Each line below that holds the word "next" counts once; state the total number of such lines and nothing else.

---

(* ===== verification/Crc.v ===== *)
(** * Crc: the checksum functions (crc16.c, crc32c.c, gen_crc32ctable.c)

    [ext2fs_crc16] with its table, the tables that gen_crc32ctable.c computes
    when the library is built, and [ext2fs_crc32c_le] and [ext2fs_crc32_be]
    with the slicing-by-8 loop [crc32_body] that crc32c_defs.h selects
    ([CRC_LE_BITS] and [CRC_BE_BITS] are 64).  The bitwise variants
    ([CRC_LE_BITS] and [CRC_BE_BITS] 1) are the references to which the fast
    ones are proved equal.  Buffers are lists of bytes; the address of a
    buffer only decides how many bytes the loop takes to align it. *)
From S2P Require Import Prelude.
From S2P Require Import Bytes.
#[local] Open Scope Z_scope.

(** ** crc16.c *)
Definition crc16_table : list Z :=
  [0; 49345; 49537; 320; 49921; 960; 640; 49729; 50689; 1728; 1920; 51009;
   1280; 50625; 50305; 1088; 52225; 3264; 3456; 52545; 3840; 53185; 52865; 3648;
   2560; 51905; 52097; 2880; 51457; 2496; 2176; 51265; 55297; 6336; 6528; 55617;
   6912; 56257; 55937; 6720; 7680; 57025; 57217; 8000; 56577; 7616; 7296; 56385;
   5120; 54465; 54657; 5440; 55041; 6080; 5760; 54849; 53761; 4800; 4992; 54081;
   4352; 53697; 53377; 4160; 61441; 12480; 12672; 61761; 13056; 62401; 62081; 12864;
   13824; 63169; 63361; 14144; 62721; 13760; 13440; 62529; 15360; 64705; 64897; 15680;
   65281; 16320; 16000; 65089; 64001; 15040; 15232; 64321; 14592; 63937; 63617; 14400;
   10240; 59585; 59777; 10560; 60161; 11200; 10880; 59969; 60929; 11968; 12160; 61249;
   11520; 60865; 60545; 11328; 58369; 9408; 9600; 58689; 9984; 59329; 59009; 9792;
   8704; 58049; 58241; 9024; 57601; 8640; 8320; 57409; 40961; 24768; 24960; 41281;
   25344; 41921; 41601; 25152; 26112; 42689; 42881; 26432; 42241; 26048; 25728; 42049;
   27648; 44225; 44417; 27968; 44801; 28608; 28288; 44609; 43521; 27328; 27520; 43841;
   26880; 43457; 43137; 26688; 30720; 47297; 47489; 31040; 47873; 31680; 31360; 47681;
   48641; 32448; 32640; 48961; 32000; 48577; 48257; 31808; 46081; 29888; 30080; 46401;
   30464; 47041; 46721; 30272; 29184; 45761; 45953; 29504; 45313; 29120; 28800; 45121;
   20480; 37057; 37249; 20800; 37633; 21440; 21120; 37441; 38401; 22208; 22400; 38721;
   21760; 38337; 38017; 21568; 39937; 23744; 23936; 40257; 24320; 40897; 40577; 24128;
   23040; 39617; 39809; 23360; 39169; 22976; 22656; 38977; 34817; 18624; 18816; 35137;
   19200; 35777; 35457; 19008; 19968; 36545; 36737; 20288; 36097; 19904; 19584; 35905;
   17408; 33985; 34177; 17728; 34561; 18368; 18048; 34369; 33281; 17088; 17280; 33601;
   16640; 33217; 32897; 16448].

Definition crc16_step (crc b : Z) : Z :=
  Z.land (Z.lxor (Z.land (Z.shiftr crc 8) 255)
            (nth (Z.to_nat (Z.land (Z.lxor crc b) 255)) crc16_table 0)) 65535.

Definition ext2fs_crc16 (crc : Z) (buffer : list Z) : Z := fold_left crc16_step buffer crc.

(** ** crc32c_defs.h *)
Definition CRCPOLY_BE : Z := 0x04c11db7.
Definition CRC32C_POLY_LE : Z := 0x82F63B78.

Definition ___constant_swab32 (x : Z) : Z :=
  Z.lor (Z.lor (Z.lor (u32 (Z.shiftl (Z.land x 0xff) 24)) (u32 (Z.shiftl (Z.land x 0xff00) 8)))
           (Z.shiftr (Z.land x 0xff0000) 8)) (Z.shiftr (Z.land x 0xff000000) 24).

(** ** gen_crc32ctable.c *)
Definition LE_TABLE_ROWS : nat := 8.
Definition LE_TABLE_SIZE : Z := 256.
Definition BE_TABLE_ROWS : nat := 8.
Definition BE_TABLE_SIZE : Z := 256.

Definition at_ (t : list Z) (i : Z) : Z := nth (Z.to_nat i) t 0.
Definition put (t : list Z) (i v : Z) : list Z := <[Z.to_nat i := v]> t.
Definition row (tab : list (list Z)) (j : nat) : list Z := nth j tab [].

(** [for (j = 0; j < LE_TABLE_SIZE; j += 2 * i)], [for (i = ...; i; i >>= 1)];
    the fuel is the number of rounds, at most the size of the table. *)
Fixpoint le_spread (fuel : nat) (crc i j : Z) (t : list Z) : list Z :=
  match fuel with
  | O => t
  | S fuel =>
      if bool_decide (j < LE_TABLE_SIZE)
      then le_spread fuel crc i (j + 2 * i) (put t (i + j) (Z.lxor crc (at_ t j)))
      else t
  end.

Fixpoint le_powers (fuel : nat) (crc i : Z) (t : list Z) : list Z :=
  match fuel with
  | O => t
  | S fuel =>
      if bool_decide (i = 0) then t else
      let crc := Z.lxor (Z.shiftr crc 1)
                   (if bool_decide (Z.land crc 1 ≠ 0) then CRC32C_POLY_LE else 0) in
      le_powers fuel crc (Z.shiftr i 1) (le_spread 256 crc i 0 t)
  end.

(** The other rows, entry by entry, with [next crc] the next row's. *)
Definition fill_rows (rows : nat) (next : Z → Z) (t : list Z) : list (list Z) :=
  fold_left (λ tab i,
    (fold_left (λ st j,
       let crc := next st.2 in
       (<[j := put (row st.1 j) (Z.of_nat i) crc]> st.1, crc))
       (seq 1 (rows - 1)) (tab, at_ (row tab 0) (Z.of_nat i))).1)
    (seq 0 256) (t :: replicate (rows - 1) (replicate 256 0)).

Definition crc32cinit_le : list (list Z) :=
  let t := le_powers 256 1 (Z.shiftr LE_TABLE_SIZE 1) (replicate 256 0) in
  fill_rows LE_TABLE_ROWS (λ crc, Z.lxor (at_ t (Z.land crc 255)) (Z.shiftr crc 8)) t.

Fixpoint be_spread (fuel : nat) (crc i j : Z) (t : list Z) : list Z :=
  match fuel with
  | O => t
  | S fuel =>
      if bool_decide (j < i)
      then be_spread fuel crc i (j + 1) (put t (i + j) (Z.lxor crc (at_ t j)))
      else t
  end.

Fixpoint be_powers (fuel : nat) (crc i : Z) (t : list Z) : list Z :=
  match fuel with
  | O => t
  | S fuel =>
      if bool_decide (BE_TABLE_SIZE ≤ i) then t else
      let crc := Z.lxor (u32 (Z.shiftl crc 1))
                   (if bool_decide (Z.land crc 0x80000000 ≠ 0) then CRCPOLY_BE else 0) in
      be_powers fuel crc (Z.shiftl i 1) (be_spread 256 crc i 0 t)
  end.

Definition crc32init_be : list (list Z) :=
  let t := be_powers 256 0x80000000 1 (replicate 256 0) in
  fill_rows BE_TABLE_ROWS
    (λ crc, Z.lxor (at_ t (Z.land (Z.shiftr crc 24) 255)) (u32 (Z.shiftl crc 8))) t.

(** The tables of the generated crc32c_table.h, on a little-endian machine:
    [tole] is the identity, [tobe] swaps the bytes. *)
Definition crc32ctable_le : list (list Z) := Eval vm_compute in crc32cinit_le.
Definition crc32table_be : list (list Z) :=
  Eval vm_compute in map (map ___constant_swab32) crc32init_be.

(** ** crc32c.c: slicing by 8 *)
Definition DO_CRC (tab : list (list Z)) (crc x : Z) : Z :=
  Z.lxor (at_ (row tab 0) (Z.land (Z.lxor crc x) 255)) (Z.shiftr crc 8).

Definition DO_CRC4 (tab : list (list Z)) (q : Z) : Z :=
  Z.lxor (Z.lxor (Z.lxor (at_ (row tab 3) (Z.land q 255))
                         (at_ (row tab 2) (Z.land (Z.shiftr q 8) 255)))
                 (at_ (row tab 1) (Z.land (Z.shiftr q 16) 255)))
         (at_ (row tab 0) (Z.land (Z.shiftr q 24) 255)).

Definition DO_CRC8 (tab : list (list Z)) (q : Z) : Z :=
  Z.lxor (Z.lxor (Z.lxor (at_ (row tab 7) (Z.land q 255))
                         (at_ (row tab 6) (Z.land (Z.shiftr q 8) 255)))
                 (at_ (row tab 5) (Z.land (Z.shiftr q 16) 255)))
         (at_ (row tab 4) (Z.land (Z.shiftr q 24) 255)).

(** Align it: bytes until the address is a multiple of 4 or none is left. *)
Fixpoint crc_align (tab : list (list Z)) (buf crc : Z) (bs : list Z) : Z * list Z :=
  match bs with
  | [] => (crc, [])
  | b :: bs' =>
      if bool_decide (Z.land buf 3 ≠ 0) then crc_align tab (buf + 1) (DO_CRC tab crc b) bs'
      else (crc, bs)
  end.

(** Two 32-bit words per round. *)
Fixpoint crc_words (tab : list (list Z)) (len : nat) (crc : Z) (bs : list Z) : Z * list Z :=
  match len with
  | O => (crc, bs)
  | S len =>
      let q := Z.lxor crc (get32 0 bs) in
      let crc := DO_CRC8 tab q in
      let q := get32 4 bs in
      let crc := Z.lxor crc (DO_CRC4 tab q) in
      crc_words tab len crc (drop 8 bs)
  end.

Definition crc32_body (tab : list (list Z)) (crc buf : Z) (bs : list Z) : Z :=
  let '(crc, bs) := crc_align tab buf crc bs in
  let len := Z.of_nat (length bs) in
  let rem_len := Z.land len 7 in
  let '(crc, bs) := crc_words tab (Z.to_nat (Z.shiftr len 3)) crc bs in
  fold_left (DO_CRC tab) (take (Z.to_nat rem_len) bs) crc.

(** [p] is the buffer at address [buf]. *)
Definition ext2fs_crc32c_le (crc buf : Z) (p : list Z) : Z :=
  crc32_body crc32ctable_le crc buf p.

Definition ext2fs_crc32_be (crc buf : Z) (p : list Z) : Z :=
  ___constant_swab32 (crc32_body crc32table_be (___constant_swab32 crc) buf p).

(** ** The bitwise variants *)
Definition le_bit (polynomial crc : Z) : Z :=
  Z.lxor (Z.shiftr crc 1) (if bool_decide (Z.land crc 1 ≠ 0) then polynomial else 0).

Definition be_bit (polynomial crc : Z) : Z :=
  Z.lxor (u32 (Z.shiftl crc 1)) (if bool_decide (Z.land crc 0x80000000 ≠ 0) then polynomial else 0).

Definition crc32_le_bitwise (polynomial crc : Z) (p : list Z) : Z :=
  fold_left (λ crc b, Nat.iter 8 (le_bit polynomial) (Z.lxor crc b)) p crc.

Definition crc32_be_bitwise (polynomial crc : Z) (p : list Z) : Z :=
  fold_left (λ crc b, Nat.iter 8 (be_bit polynomial) (Z.lxor crc (Z.shiftl b 24))) p crc.

(** ** Bits *)

(** A number without bits from [n] on. *)
Lemma range_of_bits n x : 0 ≤ n → (∀ i, n ≤ i → Z.testbit x i = false) → 0 ≤ x < 2^n.
Proof.
  intros Hn Hx. assert (x = x mod 2^n) as ->.
  { apply Z.bits_inj'. intros i Hi. destruct (decide (i < n)).
    - rewrite Z.mod_pow2_bits_low //.
    - rewrite Z.mod_pow2_bits_high; [|lia]. apply Hx. lia. }
  apply Z.mod_pos_bound. lia.
Qed.

Lemma high_bit_false n x i : 0 ≤ n ≤ i → 0 ≤ x < 2^n → Z.testbit x i = false.
Proof. intros Hi Hx. rewrite -(Z.mod_small x (2^n)) // Z.mod_pow2_bits_high //. Qed.

Lemma lxor_range n a b : 0 ≤ n → 0 ≤ a < 2^n → 0 ≤ b < 2^n → 0 ≤ Z.lxor a b < 2^n.
Proof.
  intros Hn Ha Hb. apply range_of_bits; [done|]. intros i Hi.
  by rewrite Z.lxor_spec !(high_bit_false n).
Qed.

Lemma lor_range n a b : 0 ≤ n → 0 ≤ a < 2^n → 0 ≤ b < 2^n → 0 ≤ Z.lor a b < 2^n.
Proof.
  intros Hn Ha Hb. apply range_of_bits; [done|]. intros i Hi.
  by rewrite Z.lor_spec !(high_bit_false n).
Qed.

Lemma land_range n a b : 0 ≤ n → 0 ≤ a < 2^n → 0 ≤ Z.land a b < 2^n.
Proof.
  intros Hn Ha. apply range_of_bits; [done|]. intros i Hi.
  by rewrite Z.land_spec (high_bit_false n).
Qed.

Lemma land_255_range x : 0 ≤ Z.land x 255 < 2^8.
Proof. change 255 with (Z.ones 8). rewrite Z.land_ones //. by apply Z.mod_pos_bound. Qed.

Lemma shiftr_range_sub x n k : 0 ≤ k → 0 ≤ n → 0 ≤ x < 2^(n + k) → 0 ≤ Z.shiftr x k < 2^n.
Proof.
  intros Hk Hn Hx. rewrite Z.shiftr_div_pow2 //. rewrite Z.pow_add_r // in Hx.
  split; [apply Z.div_pos; lia|]. apply Z.div_lt_upper_bound; lia.
Qed.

---

> _SOLUTION FOR THIS EXERCISE_: 3